(AVAILABLE DATA)

(** [Todo(text, priority, due_date, category, tags)]; [new_id] is what
    [_generate_id] draws, [now] and [now'] are the two readings of the clock. *)
Definition Todo_init (txt prio : string) (due : option string) (cat : string)
    (tgs : option (list string)) (new_id now now' : string) : Todo :=
  {| id := new_id; text := txt; priority := prio; status := PENDING;
     due_date := due; category := cat; tags := default [] tgs;
     created_at := now; updated_at := now'; completed_at := None;
     subtasks := []; notes := ""; reminder := None; repeat := None |}.



Definition set_category (cat : string) (t : Todo) : Todo :=
  {| id := id t; text := text t; priority := priority t; status := status t;
     due_date := due_date t; category := cat; tags := tags t;
     created_at := created_at t; updated_at := updated_at t;
     completed_at := completed_at t; subtasks := subtasks t; notes := notes t;
     reminder := reminder t; repeat := repeat t |}.

(** Every mutating operation ends by writing todos.json; the file is read by
    the constructor only and is left out of the state. *)
Record TodoManager := {
  todos : list Todo;
  categories : list string
}.

(** A manager built where no todo file exists. *)
Definition __init__ : TodoManager :=
  {| todos := [];
     categories := ["default"; "work"; "personal"; "shopping"; "health"] |}.

Definition add (self : TodoManager) (txt prio : string) (due : option string)
    (cat : string) (tgs : option (list string)) (new_id now now' : string)
    : TodoManager * Todo :=
  let todo := Todo_init txt prio due cat tgs new_id now now' in
  ({| todos := (todos self ++ [todo])%list; categories := categories self |}, todo).

Definition remove (self : TodoManager) (todo_id : string) : TodoManager * bool :=
  let kept := filter (fun t => id t ≠ todo_id) (todos self) in
  ({| todos := kept; categories := categories self |},
   bool_decide (length kept < length (todos self))%nat).

(** The loop of [get]: the first todo with the id. *)
Fixpoint find_todo (todo_id : string) (l : list Todo) : option Todo :=
  match l with
  | [] => None
  | todo :: l' => if decide (id todo = todo_id) then Some todo else find_todo todo_id l'
  end.

Definition get (self : TodoManager) (todo_id : string) : option Todo :=
  find_todo todo_id (todos self).




Definition get_all (self : TodoManager) : list Todo := todos self.

Definition get_by_category (self : TodoManager) (cat : string) : list Todo :=
  filter (fun t => category t = cat) (todos self).

Definition add_category (self : TodoManager) (cat : string) : TodoManager :=
  if decide (cat ∈ categories self) then self
  else {| todos := todos self; categories := (categories self ++ [cat])%list |}.

(** [list.remove(x)]: the first occurrence goes. *)
Fixpoint remove_first (x : string) (l : list string) : list string :=
  match l with
  | [] => []
  | y :: l' => if decide (y = x) then l' else y :: remove_first x l'
  end.

Definition remove_category (self : TodoManager) (cat : string) : TodoManager * bool :=
  if decide (cat ∈ categories self /\ cat ≠ "default")
  then ({| todos := (fun t => if decide (category t = cat)
                               then set_category "default" t else t)
                    <$> todos self;
           categories := remove_first cat (categories self) |}, true)
  else (self, false).

Definition clear_completed (self : TodoManager) : TodoManager :=
  {| todos := filter (fun t => status t ≠ COMPLETED) (todos self);
     categories := categories self |}.

Definition clear_all (self : TodoManager) : TodoManager :=
  {| todos := []; categories := categories self |}.

Section Search.

Variable lower : string -> string.

Definition search (self : TodoManager) (query : string) : list Todo :=
  let query := lower query in
  filter (fun t => PyStr.str_in query (lower (text t))
                   || PyStr.str_in query (lower (notes t)))
         (todos self).

End Search.

(** *** add, get and remove *)

Lemma find_todo_app_fresh todo_id (l : list Todo) todo :
  Forall (fun t => id t ≠ todo_id) l -> id todo = todo_id ->
  find_todo todo_id (l ++ [todo]) = Some todo.
Proof.
  intros Hl Hid. induction Hl as [|t l Ht _ IH]; simpl.
  - by rewrite decide_True.
  - by rewrite decide_False.
Qed.

Lemma find_todo_filter_None todo_id (l : list Todo) :
  find_todo todo_id (filter (fun t => id t ≠ todo_id) l) = None.
Proof.
  induction l as [|t l IH]; [done|].
  destruct (decide (id t = todo_id)) as [Heq|Hne].
  - rewrite filter_cons_False by (by intros []). done.
  - rewrite filter_cons_True by done. simpl. by rewrite decide_False.
Qed.

Lemma length_filter_lt_iff {A} (P : A -> Prop) `{!forall x, Decision (P x)} (l : list A) :
  (length (filter P l) < length l)%nat <-> exists x, x ∈ l /\ ~ P x.
Proof.
  split.
  - induction l as [|x l IH]; simpl; [lia|].
    destruct (decide (P x)) as [Hx|Hx].
    + rewrite filter_cons_True by done. simpl. intros Hlt.
      destruct IH as [y [Hy HPy]]; [lia|]. exists y. split; [by right | done].
    + intros _. exists x. split; [by left | done].
  - intros [x [Hx HPx]]. by eapply length_filter_lt.
Qed.

(** C8: when the id drawn for the new todo is carried by no todo of the
    list, [get] with the id of the todo that [add] returns gives back that
    todo, which holds the arguments of [add] and the initial values of the
    other fields. *)
Theorem add_then_get (self : TodoManager) (txt prio : string) (due : option string)
    (cat : string) (tgs : option (list string)) (new_id now now' : string) :
  Forall (fun t => id t ≠ new_id) (todos self) ->
  let self' := (add self txt prio due cat tgs new_id now now').1 in
  let todo := (add self txt prio due cat tgs new_id now now').2 in
  get self' (id todo) = Some todo /\
  todo = {| id := new_id; text := txt; priority := prio; status := "pending";
            due_date := due; category := cat; tags := default [] tgs;
            created_at := now; updated_at := now'; completed_at := None;
            subtasks := []; notes := ""; reminder := None; repeat := None |}.
Proof.
  intros Hfresh. simpl. split; [|done].
  unfold get. simpl. by apply find_todo_app_fresh.
Qed.

Lemma add_then_get_witness :
  let self := (add __init__ "buy milk" "medium" None "shopping" None "1a2b3c4d"
                   "2024-05-01T10:00:00" "2024-05-01T10:00:00").1 in
  get (add self "call home" "high" (Some "2024-05-03") "personal" (Some ["family"])
           "9f8e7d6c" "2024-05-02T08:00:00" "2024-05-02T08:00:00").1 "9f8e7d6c"
  = Some (Todo_init "call home" "high" (Some "2024-05-03") "personal" (Some ["family"])
            "9f8e7d6c" "2024-05-02T08:00:00" "2024-05-02T08:00:00").
Proof.
  intros self.
  apply (add_then_get self "call home" "high" (Some "2024-05-03") "personal"
           (Some ["family"]) "9f8e7d6c" "2024-05-02T08:00:00" "2024-05-02T08:00:00").
  subst self. simpl. repeat constructor. discriminate.
Defined.

(** C9: after [remove] with an id, [get] with that id finds nothing, and
    [remove] returns [True] exactly when a todo with that id was in the
    list before the call. *)
Theorem remove_then_get (self : TodoManager) (todo_id : string) :
  get (remove self todo_id).1 todo_id = None /\
  ((remove self todo_id).2 = true <-> exists t, t ∈ todos self /\ id t = todo_id) /\
  ((remove self todo_id).2 = false <-> forall t, t ∈ todos self -> id t ≠ todo_id).
Proof.
  unfold get, remove; simpl. split; [apply find_todo_filter_None|].
  assert (bool_decide (length (filter (fun t => id t ≠ todo_id) (todos self))
                       < length (todos self))%nat = true
          <-> exists t, t ∈ todos self /\ id t = todo_id) as Htrue.
  { rewrite bool_decide_eq_true, length_filter_lt_iff. split.
    - intros [t [Ht Hid]]. exists t. split; [done|].
      by destruct (decide (id t = todo_id)).
    - intros [t [Ht Hid]]. exists t. split; [done | by intros []]. }
  split; [exact Htrue|].
  rewrite <- not_true_iff_false, Htrue. split.
  - intros Hnone t Ht Hid. apply Hnone. by exists t.
  - intros Hall [t [Ht Hid]]. by apply (Hall t).
Qed.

(End AVAILABLE DATA)

Give the lines again, exactly as they stand, from the beginning of the data through the line with "Definition set_category (cat".

• **SOLUTION FOR THIS TASK**:
(** [Todo(text, priority, due_date, category, tags)]; [new_id] is what
    [_generate_id] draws, [now] and [now'] are the two readings of the clock. *)
Definition Todo_init (txt prio : string) (due : option string) (cat : string)
    (tgs : option (list string)) (new_id now now' : string) : Todo :=
  {| id := new_id; text := txt; priority := prio; status := PENDING;
     due_date := due; category := cat; tags := default [] tgs;
     created_at := now; updated_at := now'; completed_at := None;
     subtasks := []; notes := ""; reminder := None; repeat := None |}.



Definition set_category (cat : string) (t : Todo) : Todo :=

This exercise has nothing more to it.